* [The problem] Nothing but the lines holding the string "check" should appear in the answer. Copy them from the entries.

* [Data records]

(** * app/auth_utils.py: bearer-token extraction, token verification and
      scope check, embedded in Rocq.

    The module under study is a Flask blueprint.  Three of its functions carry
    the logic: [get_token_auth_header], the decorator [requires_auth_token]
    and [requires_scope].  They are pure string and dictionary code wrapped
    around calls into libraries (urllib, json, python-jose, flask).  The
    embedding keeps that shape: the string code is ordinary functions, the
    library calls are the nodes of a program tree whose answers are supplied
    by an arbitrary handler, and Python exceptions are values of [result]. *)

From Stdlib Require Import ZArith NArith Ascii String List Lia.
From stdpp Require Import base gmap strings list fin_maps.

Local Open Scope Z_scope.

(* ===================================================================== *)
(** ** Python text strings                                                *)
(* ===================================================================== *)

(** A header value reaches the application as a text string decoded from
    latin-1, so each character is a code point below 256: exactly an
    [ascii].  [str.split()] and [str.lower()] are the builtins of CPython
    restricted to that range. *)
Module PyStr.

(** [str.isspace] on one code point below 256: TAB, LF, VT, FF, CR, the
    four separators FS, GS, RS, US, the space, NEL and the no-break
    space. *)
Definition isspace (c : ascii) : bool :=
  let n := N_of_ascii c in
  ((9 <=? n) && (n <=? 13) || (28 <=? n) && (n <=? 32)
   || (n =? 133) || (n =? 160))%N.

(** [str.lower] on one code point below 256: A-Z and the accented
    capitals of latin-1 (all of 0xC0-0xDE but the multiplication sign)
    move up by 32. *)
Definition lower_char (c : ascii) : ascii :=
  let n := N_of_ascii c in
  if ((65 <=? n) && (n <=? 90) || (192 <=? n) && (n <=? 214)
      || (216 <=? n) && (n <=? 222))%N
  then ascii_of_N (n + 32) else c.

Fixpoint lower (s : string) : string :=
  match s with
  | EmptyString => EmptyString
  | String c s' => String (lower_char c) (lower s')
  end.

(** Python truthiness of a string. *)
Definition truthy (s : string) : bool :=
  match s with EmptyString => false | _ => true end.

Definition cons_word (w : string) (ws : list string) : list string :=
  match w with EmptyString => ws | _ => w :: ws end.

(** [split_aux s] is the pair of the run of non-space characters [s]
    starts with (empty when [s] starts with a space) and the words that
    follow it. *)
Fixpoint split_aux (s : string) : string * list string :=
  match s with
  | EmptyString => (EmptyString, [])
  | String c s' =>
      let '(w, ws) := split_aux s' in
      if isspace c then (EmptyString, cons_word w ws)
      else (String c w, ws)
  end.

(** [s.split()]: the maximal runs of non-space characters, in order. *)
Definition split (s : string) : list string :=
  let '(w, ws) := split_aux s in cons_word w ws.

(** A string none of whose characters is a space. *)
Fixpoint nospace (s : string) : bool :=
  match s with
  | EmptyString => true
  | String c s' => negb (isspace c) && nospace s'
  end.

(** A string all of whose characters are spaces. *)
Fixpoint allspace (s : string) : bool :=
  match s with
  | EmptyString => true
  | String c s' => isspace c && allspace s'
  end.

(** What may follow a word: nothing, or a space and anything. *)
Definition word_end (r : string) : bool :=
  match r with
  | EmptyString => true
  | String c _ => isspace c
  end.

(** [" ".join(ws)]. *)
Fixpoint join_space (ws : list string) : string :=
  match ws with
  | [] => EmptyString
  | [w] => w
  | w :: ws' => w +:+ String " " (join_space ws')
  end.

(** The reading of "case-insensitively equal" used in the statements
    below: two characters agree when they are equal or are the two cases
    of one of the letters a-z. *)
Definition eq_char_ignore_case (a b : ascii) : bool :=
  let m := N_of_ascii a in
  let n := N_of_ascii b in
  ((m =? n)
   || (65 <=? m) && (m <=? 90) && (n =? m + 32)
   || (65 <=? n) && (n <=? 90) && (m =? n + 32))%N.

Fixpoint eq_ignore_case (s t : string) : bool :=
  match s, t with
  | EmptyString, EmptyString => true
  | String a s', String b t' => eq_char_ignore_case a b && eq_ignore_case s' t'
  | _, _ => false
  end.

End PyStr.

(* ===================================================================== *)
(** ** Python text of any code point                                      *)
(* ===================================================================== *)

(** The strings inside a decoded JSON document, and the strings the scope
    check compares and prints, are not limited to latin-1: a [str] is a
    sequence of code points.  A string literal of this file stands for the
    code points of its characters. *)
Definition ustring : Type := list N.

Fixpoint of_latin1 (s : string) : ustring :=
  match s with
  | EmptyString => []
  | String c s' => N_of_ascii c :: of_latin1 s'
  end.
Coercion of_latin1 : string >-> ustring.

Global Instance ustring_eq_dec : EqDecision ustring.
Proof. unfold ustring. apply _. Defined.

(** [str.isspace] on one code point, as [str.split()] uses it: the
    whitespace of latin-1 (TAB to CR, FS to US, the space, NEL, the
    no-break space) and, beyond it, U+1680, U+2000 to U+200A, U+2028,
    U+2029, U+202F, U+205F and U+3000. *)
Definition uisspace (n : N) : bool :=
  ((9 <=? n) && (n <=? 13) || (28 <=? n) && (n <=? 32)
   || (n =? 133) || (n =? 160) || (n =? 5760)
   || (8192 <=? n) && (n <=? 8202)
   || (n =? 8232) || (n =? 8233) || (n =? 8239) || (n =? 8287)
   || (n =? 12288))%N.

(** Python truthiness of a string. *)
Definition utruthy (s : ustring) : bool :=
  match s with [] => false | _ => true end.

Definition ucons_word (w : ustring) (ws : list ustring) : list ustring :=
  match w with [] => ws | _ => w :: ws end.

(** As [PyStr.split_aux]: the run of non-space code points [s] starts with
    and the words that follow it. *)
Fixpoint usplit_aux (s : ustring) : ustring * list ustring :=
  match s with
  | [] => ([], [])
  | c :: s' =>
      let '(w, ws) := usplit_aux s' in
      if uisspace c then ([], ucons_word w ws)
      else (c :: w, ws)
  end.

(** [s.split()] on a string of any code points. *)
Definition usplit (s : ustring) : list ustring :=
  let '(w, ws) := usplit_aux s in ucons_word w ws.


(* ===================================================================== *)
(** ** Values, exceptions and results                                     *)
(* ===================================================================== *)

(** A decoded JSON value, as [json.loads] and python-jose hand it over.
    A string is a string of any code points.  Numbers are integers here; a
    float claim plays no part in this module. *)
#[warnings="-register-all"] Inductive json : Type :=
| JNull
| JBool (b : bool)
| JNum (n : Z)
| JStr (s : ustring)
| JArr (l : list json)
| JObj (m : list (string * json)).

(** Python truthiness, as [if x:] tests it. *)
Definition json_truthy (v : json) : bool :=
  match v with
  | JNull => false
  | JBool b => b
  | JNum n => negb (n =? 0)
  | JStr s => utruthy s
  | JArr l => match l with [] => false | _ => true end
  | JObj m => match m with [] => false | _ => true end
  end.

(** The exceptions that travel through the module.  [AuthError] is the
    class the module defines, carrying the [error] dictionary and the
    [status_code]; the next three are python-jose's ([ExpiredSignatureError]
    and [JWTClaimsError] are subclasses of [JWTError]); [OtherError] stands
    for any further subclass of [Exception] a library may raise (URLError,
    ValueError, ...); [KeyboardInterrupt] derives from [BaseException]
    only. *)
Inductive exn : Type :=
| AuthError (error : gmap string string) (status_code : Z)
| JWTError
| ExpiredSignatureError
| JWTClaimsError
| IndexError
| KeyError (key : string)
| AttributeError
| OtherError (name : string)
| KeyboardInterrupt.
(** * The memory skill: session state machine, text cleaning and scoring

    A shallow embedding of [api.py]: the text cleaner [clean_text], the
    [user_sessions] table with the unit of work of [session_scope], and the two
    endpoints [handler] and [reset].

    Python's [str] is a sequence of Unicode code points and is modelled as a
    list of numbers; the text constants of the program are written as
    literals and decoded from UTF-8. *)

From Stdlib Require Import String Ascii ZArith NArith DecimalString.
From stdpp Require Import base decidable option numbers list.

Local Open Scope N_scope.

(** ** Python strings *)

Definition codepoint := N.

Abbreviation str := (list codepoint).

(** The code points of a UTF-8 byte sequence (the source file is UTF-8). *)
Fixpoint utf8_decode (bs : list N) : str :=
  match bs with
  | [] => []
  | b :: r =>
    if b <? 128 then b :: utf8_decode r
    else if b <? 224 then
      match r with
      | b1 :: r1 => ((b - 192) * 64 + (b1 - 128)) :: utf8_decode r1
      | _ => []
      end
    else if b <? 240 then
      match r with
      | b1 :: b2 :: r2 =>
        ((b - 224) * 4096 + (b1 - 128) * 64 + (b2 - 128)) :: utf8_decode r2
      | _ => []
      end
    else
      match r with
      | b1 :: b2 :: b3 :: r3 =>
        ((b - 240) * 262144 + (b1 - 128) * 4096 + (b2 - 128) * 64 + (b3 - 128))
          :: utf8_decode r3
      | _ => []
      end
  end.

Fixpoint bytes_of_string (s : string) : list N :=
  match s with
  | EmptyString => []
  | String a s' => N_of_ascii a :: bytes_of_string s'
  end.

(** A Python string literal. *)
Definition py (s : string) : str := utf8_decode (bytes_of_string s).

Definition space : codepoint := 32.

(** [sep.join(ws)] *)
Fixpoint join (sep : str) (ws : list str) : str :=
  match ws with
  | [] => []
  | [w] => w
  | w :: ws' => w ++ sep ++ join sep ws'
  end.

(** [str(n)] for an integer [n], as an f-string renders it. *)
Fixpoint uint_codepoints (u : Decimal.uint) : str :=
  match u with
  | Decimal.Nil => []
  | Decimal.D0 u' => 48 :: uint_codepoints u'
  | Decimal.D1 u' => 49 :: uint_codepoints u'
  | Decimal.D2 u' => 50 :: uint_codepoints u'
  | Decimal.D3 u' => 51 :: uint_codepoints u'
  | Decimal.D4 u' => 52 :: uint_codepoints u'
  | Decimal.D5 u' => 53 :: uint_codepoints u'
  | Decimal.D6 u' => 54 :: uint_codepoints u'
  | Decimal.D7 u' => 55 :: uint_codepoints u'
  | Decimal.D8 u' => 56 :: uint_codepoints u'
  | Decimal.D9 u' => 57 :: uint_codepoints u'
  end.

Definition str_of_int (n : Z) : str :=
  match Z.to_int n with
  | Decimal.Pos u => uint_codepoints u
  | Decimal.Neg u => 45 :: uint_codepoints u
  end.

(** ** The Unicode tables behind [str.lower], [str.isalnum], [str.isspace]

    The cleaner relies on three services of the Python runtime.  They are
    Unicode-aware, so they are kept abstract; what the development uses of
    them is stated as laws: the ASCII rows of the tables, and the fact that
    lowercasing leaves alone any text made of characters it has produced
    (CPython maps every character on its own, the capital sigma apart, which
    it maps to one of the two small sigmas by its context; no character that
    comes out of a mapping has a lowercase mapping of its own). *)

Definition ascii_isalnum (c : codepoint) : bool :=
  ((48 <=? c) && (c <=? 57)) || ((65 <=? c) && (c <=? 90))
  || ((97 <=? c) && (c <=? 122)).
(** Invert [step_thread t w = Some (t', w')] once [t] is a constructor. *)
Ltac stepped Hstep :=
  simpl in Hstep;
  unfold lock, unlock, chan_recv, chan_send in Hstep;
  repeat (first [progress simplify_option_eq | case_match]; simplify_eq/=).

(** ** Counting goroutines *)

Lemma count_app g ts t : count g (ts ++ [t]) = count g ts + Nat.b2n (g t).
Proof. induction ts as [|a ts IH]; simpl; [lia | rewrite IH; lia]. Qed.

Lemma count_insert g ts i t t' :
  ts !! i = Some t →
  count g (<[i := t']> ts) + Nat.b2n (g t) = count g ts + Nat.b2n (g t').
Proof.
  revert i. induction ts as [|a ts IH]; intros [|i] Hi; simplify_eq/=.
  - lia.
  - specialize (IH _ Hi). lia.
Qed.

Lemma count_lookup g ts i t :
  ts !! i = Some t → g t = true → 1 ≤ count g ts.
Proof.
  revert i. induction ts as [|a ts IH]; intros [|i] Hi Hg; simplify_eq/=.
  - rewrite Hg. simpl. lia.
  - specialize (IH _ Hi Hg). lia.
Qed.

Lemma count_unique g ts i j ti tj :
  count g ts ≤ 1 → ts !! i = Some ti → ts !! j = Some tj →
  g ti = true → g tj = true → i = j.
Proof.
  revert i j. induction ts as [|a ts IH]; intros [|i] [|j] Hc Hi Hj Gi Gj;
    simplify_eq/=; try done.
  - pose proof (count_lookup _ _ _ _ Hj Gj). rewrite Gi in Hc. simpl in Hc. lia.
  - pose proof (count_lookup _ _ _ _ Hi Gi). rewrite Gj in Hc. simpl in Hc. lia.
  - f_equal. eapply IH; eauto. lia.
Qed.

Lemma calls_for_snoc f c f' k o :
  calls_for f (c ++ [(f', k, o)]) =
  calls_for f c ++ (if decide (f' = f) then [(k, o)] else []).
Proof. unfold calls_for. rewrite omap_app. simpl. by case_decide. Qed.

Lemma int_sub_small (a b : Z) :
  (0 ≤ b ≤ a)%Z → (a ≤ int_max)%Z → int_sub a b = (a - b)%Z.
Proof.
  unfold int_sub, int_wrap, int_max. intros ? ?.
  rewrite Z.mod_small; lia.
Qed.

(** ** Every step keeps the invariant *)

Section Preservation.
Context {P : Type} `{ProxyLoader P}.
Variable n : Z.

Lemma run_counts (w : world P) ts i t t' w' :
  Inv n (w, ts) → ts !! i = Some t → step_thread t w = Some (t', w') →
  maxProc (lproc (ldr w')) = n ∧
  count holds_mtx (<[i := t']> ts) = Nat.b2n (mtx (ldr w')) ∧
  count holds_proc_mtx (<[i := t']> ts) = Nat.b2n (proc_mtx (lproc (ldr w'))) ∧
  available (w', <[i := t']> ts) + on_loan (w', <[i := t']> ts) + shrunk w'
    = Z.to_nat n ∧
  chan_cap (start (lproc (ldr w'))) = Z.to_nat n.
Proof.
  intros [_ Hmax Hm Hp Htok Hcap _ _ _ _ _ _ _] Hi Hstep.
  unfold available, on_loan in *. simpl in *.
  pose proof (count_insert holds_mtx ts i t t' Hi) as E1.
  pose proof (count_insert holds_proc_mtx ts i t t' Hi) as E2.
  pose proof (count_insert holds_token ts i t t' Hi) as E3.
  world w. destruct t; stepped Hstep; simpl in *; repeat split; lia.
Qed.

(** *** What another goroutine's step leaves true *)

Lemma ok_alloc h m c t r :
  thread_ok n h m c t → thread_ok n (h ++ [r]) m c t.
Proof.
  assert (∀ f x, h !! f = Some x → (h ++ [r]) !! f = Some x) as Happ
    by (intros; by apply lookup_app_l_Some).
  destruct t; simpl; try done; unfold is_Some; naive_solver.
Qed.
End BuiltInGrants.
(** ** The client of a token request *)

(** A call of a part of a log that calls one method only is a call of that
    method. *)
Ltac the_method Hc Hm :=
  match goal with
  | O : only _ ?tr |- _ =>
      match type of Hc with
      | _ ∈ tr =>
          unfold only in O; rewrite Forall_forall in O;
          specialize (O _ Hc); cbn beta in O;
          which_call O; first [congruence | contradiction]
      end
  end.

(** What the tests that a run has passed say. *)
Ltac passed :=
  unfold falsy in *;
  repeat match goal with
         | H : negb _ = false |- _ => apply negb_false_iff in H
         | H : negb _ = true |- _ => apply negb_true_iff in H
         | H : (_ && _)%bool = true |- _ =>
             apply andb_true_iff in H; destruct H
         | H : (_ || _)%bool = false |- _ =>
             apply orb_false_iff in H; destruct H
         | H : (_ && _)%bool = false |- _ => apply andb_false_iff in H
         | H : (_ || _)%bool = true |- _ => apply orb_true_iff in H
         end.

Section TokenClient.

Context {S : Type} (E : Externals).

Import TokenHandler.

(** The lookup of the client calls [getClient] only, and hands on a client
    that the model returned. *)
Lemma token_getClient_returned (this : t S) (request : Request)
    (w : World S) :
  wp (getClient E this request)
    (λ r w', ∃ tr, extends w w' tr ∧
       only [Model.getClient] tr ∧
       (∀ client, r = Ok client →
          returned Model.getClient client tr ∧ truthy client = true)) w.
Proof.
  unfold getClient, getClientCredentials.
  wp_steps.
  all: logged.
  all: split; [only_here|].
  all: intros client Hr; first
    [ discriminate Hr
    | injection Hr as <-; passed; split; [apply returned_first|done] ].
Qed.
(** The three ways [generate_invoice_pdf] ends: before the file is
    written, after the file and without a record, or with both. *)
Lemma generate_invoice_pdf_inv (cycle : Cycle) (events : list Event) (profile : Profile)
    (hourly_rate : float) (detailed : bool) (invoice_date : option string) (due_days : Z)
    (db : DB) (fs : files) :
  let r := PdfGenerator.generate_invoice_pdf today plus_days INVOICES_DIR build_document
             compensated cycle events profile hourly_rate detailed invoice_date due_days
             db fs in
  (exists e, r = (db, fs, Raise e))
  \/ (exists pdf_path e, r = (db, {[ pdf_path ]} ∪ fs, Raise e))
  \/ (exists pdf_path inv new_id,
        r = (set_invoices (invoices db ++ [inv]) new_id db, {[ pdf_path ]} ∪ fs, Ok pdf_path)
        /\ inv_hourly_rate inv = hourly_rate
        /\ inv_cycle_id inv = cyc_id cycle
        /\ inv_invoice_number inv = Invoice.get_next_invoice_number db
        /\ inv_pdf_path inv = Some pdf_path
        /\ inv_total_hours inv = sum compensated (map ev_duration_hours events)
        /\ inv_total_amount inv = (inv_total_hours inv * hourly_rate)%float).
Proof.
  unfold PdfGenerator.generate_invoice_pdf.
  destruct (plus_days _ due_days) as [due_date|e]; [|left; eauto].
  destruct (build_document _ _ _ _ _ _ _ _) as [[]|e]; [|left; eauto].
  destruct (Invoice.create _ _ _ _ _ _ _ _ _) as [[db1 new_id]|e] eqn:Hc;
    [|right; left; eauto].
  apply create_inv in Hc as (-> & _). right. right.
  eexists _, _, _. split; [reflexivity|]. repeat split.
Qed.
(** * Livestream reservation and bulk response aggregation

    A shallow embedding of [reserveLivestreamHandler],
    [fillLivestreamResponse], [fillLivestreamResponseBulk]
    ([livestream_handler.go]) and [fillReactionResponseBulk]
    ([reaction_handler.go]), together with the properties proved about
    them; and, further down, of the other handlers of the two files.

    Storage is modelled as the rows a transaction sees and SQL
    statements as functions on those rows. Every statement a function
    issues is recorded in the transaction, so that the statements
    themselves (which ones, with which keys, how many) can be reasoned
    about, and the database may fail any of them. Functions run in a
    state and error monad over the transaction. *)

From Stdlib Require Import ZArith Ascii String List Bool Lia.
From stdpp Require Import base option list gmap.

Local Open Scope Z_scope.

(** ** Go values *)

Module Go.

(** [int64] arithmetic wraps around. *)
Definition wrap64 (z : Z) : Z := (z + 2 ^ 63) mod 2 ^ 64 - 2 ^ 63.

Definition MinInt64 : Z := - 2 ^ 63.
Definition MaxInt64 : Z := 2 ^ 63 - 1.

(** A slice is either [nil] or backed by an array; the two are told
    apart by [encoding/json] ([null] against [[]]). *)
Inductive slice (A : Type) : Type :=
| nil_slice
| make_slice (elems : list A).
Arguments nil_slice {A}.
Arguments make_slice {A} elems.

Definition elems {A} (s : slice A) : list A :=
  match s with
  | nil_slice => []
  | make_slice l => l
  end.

* [Exercise solution]
      scope check, embedded in Rocq.
    check compares and prints, are not limited to latin-1: a [str] is a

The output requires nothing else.